Outside any potential beneficial effects of exercising in O2-deprived environments, there may also be long-term adverse consequences of chronic intermittent severe hypoxia. Sleep apnea syndrome, for instance, leads to oxidative stress and the production of reactive oxygen species, and ultimately systemic inflammation. Postulated pathophysiological changes associated with intermittent hypoxic exposure include alteration in baroreflex activity, increase in pulmonary arterial pressure and hematocrit, changes in heart structure and function, and an alteration in endothelial-dependent vasodilation in cerebral and muscular arteries. There is a need to explore the combination of exercising in hypoxia and association of hypertension, developmental defects, neuro-pathological and neuro-cognitive deficits, enhanced susceptibility to oxidative injury, and possibly increased myocardial and cerebral infarction in individuals sensitive to hypoxic stress.

The aim of this Research Topic is to shed more light on the transcriptional, vascular, hemodynamics, neuro-humoral, and systemic consequences of training at high intensities under various hypoxic conditions.

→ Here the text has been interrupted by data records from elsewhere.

(** * Chunked tabular extraction: a model of [parsera.engine.chunks_extractor]

    The development embeds [ChunksTabularExtractor] (its constructor and the
    methods [extract], [merge_all_data] and [run]) together with the class
    attributes it inherits from [parsera.engine.simple_extractor].

    The chat model, the JSON output parser, the text splitter and the Python
    built-ins [json.dumps], [str.format] and [str] of a document are code of
    other packages: they are fields of a [Runtime] record, and every
    statement below holds for each runtime.  The effects of [run] (calls to
    the splitter and to the chat model, lines printed, the attribute
    [self.chunks_data]) are threaded through a [world]. *)

From Stdlib Require Import ZArith List String Ascii Bool Lia PrimFloat DecimalString.
Import ListNotations.
Open Scope string_scope.
Open Scope Z_scope.

#[local] Set Warnings "-register-all".

(** ** Python values *)

(** What [json.loads] can produce and [json.dumps] accepts.  [JNull] is
    Python's [None]; a [dict] keeps its insertion order. *)
Inductive json : Type :=
| JNull
| JBool (b : bool)
| JInt (n : Z)
| JFloat (x : float)
| JStr (s : string)
| JArr (items : list json)
| JObj (members : list (string * json)).
(** * The tiered storage wrapper of [script.js]

    The first immediately-invoked function of [script.js] builds the object
    [storage]: a synchronous [getItem]/[setItem]/[removeItem]/[clear] facade
    over an in-memory cache (a plain JavaScript object), whose persistence
    functions are rebound by [init] to the first backend that works, tried in
    the order [localStorage], IndexedDB, an injected Android bridge, memory.

    The development has three layers:
    - [JS]: the fragment of JavaScript the wrapper relies on (primitive
      values, [String(v)], property access on an ordinary object with its
      prototype, [String.prototype.split], [decodeURIComponent]);
    - the host environment ([localStorage], IndexedDB, bridge objects,
      [document.cookie]) as data the initialisation runs against;
    - the wrapper itself, with explicit state passing: the closure variables
      [persistSet], [persistRemove], [persistClear] and the fields of
      [storage] form one record; a ghost [log] records, in order, which
      tier is being probed, every assignment to [storage.backend], every
      write or delete sent to a backend, every read from a bridge and every
      console warning (the enumeration of [localStorage] and of the
      IndexedDB cursor is not logged). *)

From Stdlib Require Import String Ascii List Bool Arith NArith Lia.
From stdpp Require Import base option strings list gmap.

Open Scope string_scope.
Open Scope list_scope.

(** ** JavaScript fragment *)

Module JS.

(** Primitive values that can reach the cache.  [setItem] only ever stores
    strings; the loaders store what the backend hands over. *)
Inductive value : Type :=
| VUndefined
| VNull
| VBool (b : bool)
| VStr (s : string).

(** Exceptions that matter to the wrapper. *)
Inductive exn : Type :=
| TypeError
| URIError
| DOMException.

(** Result of evaluating an expression: a value or a thrown exception. *)
Inductive completion (A : Type) : Type :=
| Normal (a : A)
| Throw (e : exn).
Arguments Normal {A} a.
Arguments Throw {A} e.

(** Settlement of a promise. [Pending] is a promise that never settles. *)
Inductive promise (A : Type) : Type :=
| Fulfilled (a : A)
| Rejected (reason : string)
| Pending.
Arguments Fulfilled {A} a.
Arguments Rejected {A} reason.
Arguments Pending {A}.

(** [String(v)] *)
Definition String_ (v : value) : string :=
  match v with
  | VUndefined => "undefined"
  | VNull => "null"
  | VBool true => "true"
  | VBool false => "false"
  | VStr s => s
  end.

(** Truthiness of a string: [if (k)] *)
Definition truthy_string (s : string) : bool :=
  match s with
  | EmptyString => false
  | String _ _ => true
  end.

(** *** Ordinary objects

    The cache is created by the literal [{}]: an ordinary extensible object
    whose prototype is [Object.prototype].  Its own properties are data
    properties holding primitive values.  The prototype can only become
    [null] (through the inherited [__proto__] setter); no object value exists
    in [value], so no other prototype is reachable. *)
Inductive prototype : Type :=
| ObjectPrototype
| NullPrototype.
(** The field under [icmp] is the integer [read_uint16_t] returned. *)
Lemma read_flags_hop_icmp r hflags r' v :
  read_flags hop_flags r = Ok hflags r' →
  hflags !! "icmp"%string = Some v →
  ∃ icmp, v = VInt icmp ∧ 0 ≤ icmp < 65536.
Proof.
  intros (fbytes & rest & _ & _ & Hkey & _)%read_flags_keys Hv.
  apply Hkey in Hv as (j & cb & _ & Hdef & ra & rb & Hcall).
  apply lookup_hop_flags in Hdef as (Hicmp & _). destruct Hicmp as [_ ->]; [done|].
  simpl in Hcall. apply bind_Ok in Hcall as (n & r1 & Hn & [= <- _]).
  exists n. split; [done|]. by eapply read_uint16_t_range.
Qed.

(** The hop loop never fails behind [read_flags]: the [icmp] it splits is an
    integer. *)
Lemma read_trace_hop_returns r hflags r' :
  read_flags hop_flags r = Ok hflags r' →
  ∃ hop, read_trace_hop r = Ok hop r'.
Proof.
  intros Hread. unfold read_trace_hop, bind. rewrite Hread.
  unfold split_icmp.
  rewrite !lookup_default_to_ne, lookup_backfill_ne by done.
  destruct (hflags !! "icmp"%string) as [v|] eqn:Hv; [|by eexists].
  destruct (read_flags_hop_icmp _ _ _ _ Hread Hv) as (icmp & -> & _). by eexists.
Qed.

Lemma shiftr_land_bytes icmp :
  0 ≤ icmp < 65536 →
  icmp = Z.shiftr icmp 8 * 256 + Z.land icmp 0xFF
  ∧ 0 ≤ Z.shiftr icmp 8 < 256 ∧ 0 ≤ Z.land icmp 0xFF < 256.
Proof.
  intros Hrange. rewrite Z.shiftr_div_pow2 by lia.
  change 0xFF with (Z.ones 8). rewrite Z.land_ones by lia.
  change (2 ^ 8) with 256.
  pose proof (Z.div_mod icmp 256 ltac:(lia)).
  pose proof (Z.mod_pos_bound icmp 256 ltac:(lia)).
  split; [lia|]. split; [|lia].
  split; [apply Z.div_pos; lia|apply Z.div_lt_upper_bound; lia].
Qed.

(** The fields of one hop, from the flag bytes it was read from. *)
Lemma read_trace_hop_fields r fbytes rest hop r' :
  fd r = fbytes ++ rest →
  flag_sequence fbytes →
  read_trace_hop r = Ok hop r' →
  (flag_bits fbytes !! 9%nat ≠ Some true → hop !! "ipid"%string = Some (VInt 0))
  ∧ (flag_bits fbytes !! 13%nat ≠ Some true → hop !! "qttl"%string = Some (VInt 1))
  ∧ (flag_bits fbytes !! 6%nat = Some true →
       ∃ hflags icmp,
         read_flags hop_flags r = Ok hflags r'
         ∧ hflags !! "icmp"%string = Some (VInt icmp)
         ∧ hop !! "icmp-type"%string = Some (VInt (Z.shiftr icmp 8))
         ∧ hop !! "icmp-code"%string = Some (VInt (Z.land icmp 0xFF))
         ∧ icmp = Z.shiftr icmp 8 * 256 + Z.land icmp 0xFF
         ∧ 0 ≤ Z.shiftr icmp 8 < 256 ∧ 0 ≤ Z.land icmp 0xFF < 256).
Proof.
  intros Hfd0 Hseq0 Hhop. unfold read_trace_hop in Hhop.
  apply bind_Ok in Hhop as (hflags & r1 & Hread & Hsplit).
  apply split_icmp_Ok in Hsplit as (-> & _ & Hother & Hicmp).
  pose proof Hread as (fbytes' & rest' & Hfd & Hseq & Hkey & Hflag)%read_flags_keys.
  assert (fbytes' = fbytes ∧ rest' = rest) as [-> ->].
  { apply flag_sequence_inj; [congruence|done..]. }
  split; [|split].
  - intros Hbit.
    assert (hflags !! "ipid"%string = None) as Hnone.
    { destruct (hflags !! "ipid"%string) as [v|] eqn:Hv; [|done].
      apply Hkey in Hv as (j & cb & Hj & Hdef & _).
      apply lookup_hop_flags in Hdef as (_ & Hipid & _). by rewrite Hipid in Hj. }
    rewrite Hother by done.
    rewrite lookup_default_to_ne by done.
    by rewrite lookup_default_to, lookup_backfill_ne, Hnone.
  - intros Hbit.
    assert (hflags !! "qttl"%string = None) as Hnone.
    { destruct (hflags !! "qttl"%string) as [v|] eqn:Hv; [|done].
      apply Hkey in Hv as (j & cb & Hj & Hdef & _).
      apply lookup_hop_flags in Hdef as (_ & _ & Hqttl & _). by rewrite Hqttl in Hj. }
    rewrite Hother by done.
    by rewrite lookup_default_to, lookup_default_to_ne, lookup_backfill_ne, Hnone.
  - intros Hbit. apply Hflag in Hbit as (k & cb & Hdef & v & Hv).
    injection Hdef as <- <-.
    destruct (read_flags_hop_icmp _ _ _ _ Hread Hv) as (icmp & -> & Hrange).
    exists hflags, icmp. split; [done|]. split; [done|].
    destruct (Hicmp (VInt icmp)) as (icmp' & [= <-] & Htype & Hcode).
    { by rewrite !lookup_default_to_ne, lookup_backfill_ne. }
    split; [done|]. split; [done|]. by apply shiftr_land_bytes.
Qed.
(* ===== verification/_CoqProject ===== *)
-Q . S2P
Prelude.v
Base64.v
Utf8.v
JsNumber.v
Json.v
JsDate.v
A2A.v
Visibility.v
Effect.v
Node.v
Envelope.v
DidKey.v
ApiClient.v
Gateway.v
Keystore.v
Runtime.v
RuntimeSaas.v
RuntimeGateway.v
Tools.v
McpServer.v
Cli.v
AutoReply.v
A2AReply.v
Executor.v
Browser.v
WebKeystore.v
WebEnvelope.v
WebApi.v
SendReply.v
AttachmentList.v
Compose.v
Bridge.v
BridgeSpec.v
Calendar.v
Urls.v
WebGate.v
Login.v
Views.v
Propose.v
Llm.v
Session.v
Inbox.v
Preview.v
Realtime.v
AgentInbox.v
BridgePanel.v
AgentSettings.v
PolicyEditor.v
Conversation.v
I18n.v
Shell.v
Contacts.v
Settings.v
Integrations.v
AuditPage.v
CardViews.v
ComposeHints.v
InboxView.v
ConversationView.v
Links.v
Negotiation.v
AgentViews.v
PageViews.v
AutoReplyRun.v
MailViews.v
ShellViews.v
Help.v
TsTypes.v
CoreTypes.v
ApiTypes.v
(** StrUnsignedDecimalLiteral, after the sign. *)
Definition unsigned_decimal (neg : bool) (s : jstr) : jnum :=
  if jeqb s (js "Infinity") then Inf neg else
  let '(ip, r1) := span is_digit s in
  let '(fp, r2, dot) := match r1 with
                        | 46 :: r => let '(fp, r') := span is_digit r in (fp, r', true)
                        | _ => ([], r1, false)
                        end in
  match ip ++ fp with
  | [] => NaN
  | _ => match scan_exponent r2 with
         | Some (e, []) => decimal_value (Decimal neg ip fp e)
         | _ => NaN
         end
  end.

Definition number_of_string (s : jstr) : jnum :=
  match trim s with
  | [] => num 0
  | 48 :: c :: r =>
    if (c =? 120) || (c =? 88) then radix_literal 16 r
    else if (c =? 111) || (c =? 79) then radix_literal 8 r
    else if (c =? 98) || (c =? 66) then radix_literal 2 r
    else unsigned_decimal false (48 :: c :: r)
  | 45 :: r => unsigned_decimal true r
  | 43 :: r => unsigned_decimal false r
  | t => unsigned_decimal false t
  end.

(** ** [String(n)] *)

(** Decimal exponent [n] of positive [x]: 10^(n-1) <= x < 10^n. *)
Fixpoint small_exponent (fuel : nat) (x : Q) (n : Z) : Z :=
  match fuel with
  | O => n
  | S f => if Qle_bool 1 (x * 10) then n else small_exponent f (x * 10) (n - 1)
  end.

Definition decimal_exponent (x : Q) : Z :=
  let ip := Qnum x / Zpos (Qden x) in
  if 1 <=? ip then Z.of_nat (length (dec_of_nonneg ip)) else small_exponent 400 x 0.

(** The shortest digits that round back to [x], tried from one digit up. *)
Fixpoint shortest_digits (fuel : nat) (x : Q) (n k : Z) : Z * Z :=
  let e := n - k in
  let s := if 0 <=? e then round_half_even (Qnum x) (Zpos (Qden x) * 10 ^ e)
           else round_half_even (Qnum x * 10 ^ (- e)) (Zpos (Qden x)) in
  let back := if 0 <=? e then s * 10 ^ e # 1 else s # Z.to_pos (10 ^ (- e)) in
  match fuel with
  | O => (s, k)
  | S f => if num_eqb (round64 back) (Fin x) then (s, k) else shortest_digits f x n (k + 1)
  end.

Definition num_to_string_general (x : Q) : jstr :=
  let '(s, k0) := shortest_digits 16 x (decimal_exponent x) 1 in
  let ds := dec_of_nonneg s in
  let k := Z.of_nat (length ds) in
  let n := decimal_exponent x + (k - k0) in
  if (k <=? n) && (n <=? 21) then ds ++ replicate (Z.to_nat (n - k)) 48
  else if (0 <? n) && (n <=? 21) then take (Z.to_nat n) ds ++ 46 :: drop (Z.to_nat n) ds
  else if (-6 <? n) && (n <=? 0) then js "0." ++ replicate (Z.to_nat (- n)) 48 ++ ds
  else
    let e := n - 1 in
    let es := (if e <? 0 then 45 else 43) :: dec_of_nonneg (Z.abs e) in
    match ds with
    | [d] => d :: 101 :: es
    | d :: r => d :: 46 :: r ++ 101 :: es
    | [] => []
    end.

(** Integers up to 2^53 print as their digits; the general algorithm is used
    for every other finite number. *)
Definition num_to_string (a : jnum) : jstr :=
  match a with
  | NaN => js "NaN"
  | Inf neg => if neg then js "-Infinity" else js "Infinity"
  | Fin q =>
    if (Zpos (Qden q) =? 1) && (Z.abs (Qnum q) <=? 2 ^ 53) then dec_of_Z (Qnum q)
    else if Qnum q <? 0 then 45 :: num_to_string_general (- q) else num_to_string_general q
  end.

(** ** Lemmas *)

Definition safe_int (z : Z) : Prop := Z.abs z < 2 ^ 53.

Lemma num_eqb_int a b : num_eqb (num a) (num b) = (a =? b).
Proof. unfold num, num_eqb, Qeq_bool. simpl. f_equal; lia. Qed.

Lemma num_ltb_int a b : num_ltb (num a) (num b) = (a <? b).
Proof. unfold num, num_ltb, Qle_bool. simpl. rewrite !Z.mul_1_r. apply eq_sym, Z.ltb_antisym. Qed.

Lemma num_ltb_fin p q : num_ltb (Fin p) (Fin q) = true <-> (p < q)%Q.
Proof.
  simpl. rewrite negb_true_iff. split.
  - intros H. apply Qnot_le_lt. intros Hle. apply Qle_bool_iff in Hle. congruence.
  - intros H. destruct (Qle_bool q p) eqn:E; [|done]. apply Qle_bool_iff in E.
    exfalso. by apply (Qlt_not_le p q).
Qed.

Lemma num_ltb_fin_false p q : num_ltb (Fin p) (Fin q) = false <-> (q <= p)%Q.
Proof.
  rewrite <- not_true_iff_false, num_ltb_fin. split; [apply Qnot_lt_le|].
  intros H1 H2. by apply (Qlt_not_le p q).
Qed.

Lemma log2_quot_1 n : 0 < n -> log2_quot n 1 = Z.log2 n.
Proof.
  intros Hn. unfold log2_quot. simpl (Z.log2 1). rewrite Z.sub_0_r.
  pose proof (Z.log2_nonneg n). pose proof (Z.log2_spec n Hn).
  rewrite Z.max_l, Z.max_r by lia.
  destruct (Z.ltb_spec (n * 2 ^ 0) (1 * 2 ^ Z.log2 n)); lia.
Qed.

(** Safe integers are doubles. *)
Lemma round64_int z : safe_int z -> round64 (z # 1) = num z.
Proof.
  unfold safe_int. intros Hz. unfold round64. simpl Qnum. simpl Qden.
  destruct (Z.eqb_spec (Z.abs z) 0) as [E|E]; [by assert (z = 0) as -> by lia|].
  assert (0 < Z.abs z) as Hpos by lia.
  rewrite log2_quot_1 by done.
  pose proof (Z.log2_nonneg (Z.abs z)).
  assert (Z.log2 (Z.abs z) < 53) by (apply Z.log2_lt_pow2; lia).
  set (e := Z.max (Z.log2 (Z.abs z) - 52) (-1074)).
  assert (e <= 0 /\ -1074 <= e) as [He1 He2] by lia.
  rewrite (Z.max_l 0 e), (Z.max_r 0 (- e)) by lia.
  set (p := 2 ^ (- e)). assert (0 < p) as Hp by (apply Z.pow_pos_nonneg; lia).
  assert (round_half_even (Z.abs z * p) (1 * 2 ^ 0) = Z.abs z * p) as ->.
  { unfold round_half_even. simpl (1 * 2 ^ 0). by rewrite Z.mod_1_r, Z.div_1_r. }
  rewrite Z.pow_0_r, Z.mul_1_r, Z.div_mul by lia.
  destruct (Z.leb_spec (2 ^ 1024) (Z.abs z)) as [Hbig|_].
  { exfalso. assert (2 ^ 53 <= 2 ^ 1024) by (apply Z.pow_le_mono_r; lia). lia. }
  unfold num. f_equal. rewrite Z.mul_assoc, (Z.mul_comm (Z.sgn z)), Z.abs_sgn, Z.mul_1_r.
  transitivity (Qred (z # 1)).
  - apply Qred_complete. unfold Qeq. simpl. rewrite Z2Pos.id by lia. lia.
  - unfold Qred. pose proof (Z.ggcd_gcd z 1) as Hg. pose proof (Z.ggcd_correct_divisors z 1) as Hd.
    destruct (Z.ggcd z 1) as [g [a b]]. simpl in *. destruct Hd as [Ha Hb].
    rewrite Z.gcd_1_r in Hg. subst g. rewrite Z.mul_1_l in Ha, Hb. subst a.
    assert (b = 1) as -> by lia. done.
Qed.

Lemma dec_digits_value fuel n acc :
  (0 < fuel)%nat -> 0 <= n < 2 ^ Z.of_nat fuel ->
  digits_value 0 (dec_digits fuel n acc) = digits_value n acc.
Proof.
  revert n acc; induction fuel as [|f IH]; intros n acc Hf Hn; [lia|]. simpl.
  rewrite Nat2Z.inj_succ, Z.pow_succ_r in Hn by lia.
  destruct (Z.ltb_spec n 10) as [Hlt|Hge].
  - simpl. f_equal. zdiv.
  - assert (0 < f)%nat as Hf'.
    { destruct f; [simpl in Hn; lia | lia]. }
    rewrite IH by (try lia; split; zdiv). simpl. f_equal. zdiv.
Qed.

Lemma log2_fuel n : 0 <= n -> 0 <= n < 2 ^ Z.of_nat (S (Z.to_nat (Z.log2 n))).
Proof.
  intros Hn. split; [done|]. rewrite Nat2Z.inj_succ, Z2Nat.id by apply Z.log2_nonneg.
  destruct (Z.eq_dec n 0) as [->|Hne]; [done|]. apply Z.log2_spec. lia.
Qed.

Lemma dec_of_nonneg_value n : 0 <= n -> digits_value 0 (dec_of_nonneg n) = n.
Proof. intros Hn. unfold dec_of_nonneg. rewrite dec_digits_value by (try apply log2_fuel; lia). done. Qed.

Lemma dec_digits_all fuel n acc :
  0 <= n -> Forall (fun c => is_digit c = true) acc ->
  Forall (fun c => is_digit c = true) (dec_digits fuel n acc).
Proof.
  revert n acc; induction fuel as [|f IH]; intros n acc Hn Hacc; simpl; [done|].
  assert (Forall (fun c => is_digit c = true) (48 + n mod 10 :: acc)) as H.
  { constructor; [|done]. unfold is_digit. apply andb_true_iff. rewrite !Z.leb_le. zdiv. }
  destruct (n <? 10); [done|]. apply IH; [zdiv|done].
Qed.

Lemma dec_of_nonneg_digits n : 0 <= n -> Forall (fun c => is_digit c = true) (dec_of_nonneg n).
Proof. intros Hn. by apply dec_digits_all. Qed.

(** No leading zero, except for zero itself. *)
Lemma dec_digits_head fuel n acc :
  (0 < fuel)%nat -> 0 < n < 2 ^ Z.of_nat fuel ->
  exists c r, dec_digits fuel n acc = c :: r /\ 49 <= c <= 57.
Proof.
  revert n acc; induction fuel as [|f IH]; intros n acc Hf Hn; [lia|]. simpl.
  rewrite Nat2Z.inj_succ, Z.pow_succ_r in Hn by lia.
  destruct (Z.ltb_spec n 10) as [Hlt|Hge].
  - eexists _, _. split; [done|]. zdiv.
  - apply IH; [|split; zdiv]. destruct f; [simpl in Hn; lia | lia].
Qed.

Lemma dec_of_nonneg_head n : 0 < n -> exists c r, dec_of_nonneg n = c :: r /\ 49 <= c <= 57.
Proof. intros Hn. apply dec_digits_head; [lia|]. pose proof (log2_fuel n). lia. Qed.

Lemma dec_of_nonneg_0 : dec_of_nonneg 0 = [48].
Proof. done. Qed.

Lemma span_all p s t :
  Forall (fun c => p c = true) s -> match t with [] => True | c :: _ => p c = false end ->
  span p (s ++ t) = (s, t).
Proof.
  intros Hs Ht. induction Hs as [|c s Hc _ IH]; simpl.
  - destruct t as [|c t]; [done|]. simpl. by rewrite Ht.
  - by rewrite Hc, IH.
Qed.
(** More fuel than twice the text changes nothing. *)
Lemma parse_stable n :
  (forall f s, (2 * length s < n -> n <= f -> parse_value f s = parse_value n s)%nat) /\
  (forall f s acc, (2 * length s + 1 < n -> n <= f -> parse_elements f s acc = parse_elements n s acc)%nat) /\
  (forall f s acc, (2 * length s + 1 < n -> n <= f -> parse_members f s acc = parse_members n s acc)%nat).
Proof.
  induction n as [|n (IHv & IHe & IHm)]; [split_and!; intros; lia|]. split_and!.
  - intros [|f] s Hl Hf; [lia|]. cbn [parse_value]. pose proof (skip_ws_length s) as Hs.
    destruct (skip_ws s) as [|c s1] eqn:E1; [done|]. simpl in Hs. pose proof (skip_ws_length s1) as Hs1.
    destruct (c =? 34); [done|]. destruct (c =? 91).
    { destruct (skip_ws s1) as [|c' s2]; [done|]. destruct (c' =? 93); [done|]. simpl in Hs1.
      apply IHe; simpl; lia. }
    destruct (c =? 123); [|done].
    destruct (skip_ws s1) as [|c' s2]; [done|]. destruct (c' =? 125); [done|]. simpl in Hs1.
    apply IHm; simpl; lia.
  - intros [|f] s acc Hl Hf; [lia|]. cbn [parse_elements]. rewrite (IHv f s) by lia.
    destruct (parse_value n s) as [[x r1]|] eqn:E; [|done]. apply parse_consumes in E. mred.
    pose proof (skip_ws_length r1) as Hr. destruct (skip_ws r1) as [|c r2]; [done|]. simpl in Hr.
    destruct (c =? 44); [|done]. apply IHe; lia.
  - intros [|f] s acc Hl Hf; [lia|]. cbn [parse_members].
    pose proof (skip_ws_length s) as Hs.
    destruct (skip_ws s) as [|q r0]; [done|]. simpl in Hs. destruct (q =? 34); [|done].
    destruct (parse_string r0) as [[k r1]|] eqn:Ek; [|done]. apply parse_string_length in Ek. mred.
    pose proof (skip_ws_length r1) as Hr1. destruct (skip_ws r1) as [|c1 r2]; [done|]. simpl in Hr1.
    destruct (c1 =? 58); [|done]. rewrite (IHv f r2) by lia.
    destruct (parse_value n r2) as [[x r3]|] eqn:E; [|done]. apply parse_consumes in E. mred.
    pose proof (skip_ws_length r3) as Hr3. destruct (skip_ws r3) as [|c r4]; [done|]. simpl in Hr3.
    destruct (c =? 44); [|done]. apply IHm; lia.
Qed.

Lemma parse_value_fuel f s : (json_fuel s <= f)%nat -> parse_value f s = parse_value (json_fuel s) s.
Proof.
  unfold json_fuel. intros Hf. by apply parse_stable; [lia|].
Qed.

(** ** The text is well-formed UTF-16 *)

(** Strings of 16-bit units without lone surrogates. *)
Definition wf_text (s : jstr) : Prop := Forall unit_ok s /\ is_well_formed s = true.

Lemma wf_app s t : wf_text s -> wf_text t -> wf_text (s ++ t).
Proof.
  intros [Us Ws] [Ut Wt]. split; [by apply Forall_app|]. clear Us Ut.
  induction s as [|h|h l s IH1 IH2] using str_ind2; [done| |].
  - simpl in Ws. cbn [app]. destruct t as [|x t]; [done|]. rewrite is_well_formed_cons2.
    destruct (is_high h); [done|]. by destruct (is_low h).
  - cbn [app]. rewrite is_well_formed_cons2 in *.
    destruct (is_high h); [destruct (is_low l); [by apply IH1|done]|].
    destruct (is_low h); [done|]. by apply IH2.
Qed.

Lemma wf_ascii s : Forall (fun c => 0 <= c < 128) s -> wf_text s.
Proof. intros Hs. split; [by apply ascii_units|by apply ascii_well_formed]. Qed.

Lemma wf_literal s : forallb (fun c => (0 <=? c) && (c <? 128)) s = true -> wf_text s.
Proof.
  intros Hs. apply wf_ascii. apply forallb_Forall' in Hs. eapply Forall_impl; [exact Hs|].
  intros c Hc. cbv beta in Hc. apply andb_true_iff in Hc. rewrite Z.leb_le, Z.ltb_lt in Hc. lia.
Qed.

Lemma hex_digit_ascii v : 0 <= v < 16 -> 0 <= hex_digit v < 128.
Proof. unfold hex_digit. destruct (Z.ltb_spec v 10); lia. Qed.

Lemma wf_unicode_escape c : unit_ok c -> wf_text (unicode_escape c).
Proof.
  unfold unit_ok. intros Hc. apply wf_ascii. unfold unicode_escape.
  repeat (apply Forall_cons_2; [first [lia|apply hex_digit_ascii; zdiv]|]). constructor.
Qed.

Lemma wf_quote_unit c : unit_ok c -> is_high c = false -> is_low c = false -> wf_text (quote_unit c).
Proof.
  intros Hc Hh Hl. unfold quote_unit.
  repeat (match goal with |- context [if ?b then _ else _] => destruct b end; [by apply wf_literal|]).
  destruct (c <? 32); [by apply wf_unicode_escape|]. split; [by constructor|]. simpl. by rewrite Hh, Hl.
Qed.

Appropriate article topics include, but are not limited to, high-intensity interval training, repeated-sprints in hypoxia, resistance training in hypoxia or with vascular occlusion and remote ischemic preconditioning. Special interest is given to potential mechanisms that lead to vascular endothelium damage and dysfunction in response to hypoxic exposure. Submissions focusing on the usefulness, safety and feasibility of approaches using randomized control trials with also suggestions to individualize protocol recommendations in athletes or patients with lifestyle-induced cardio-metabolic disease are welcome.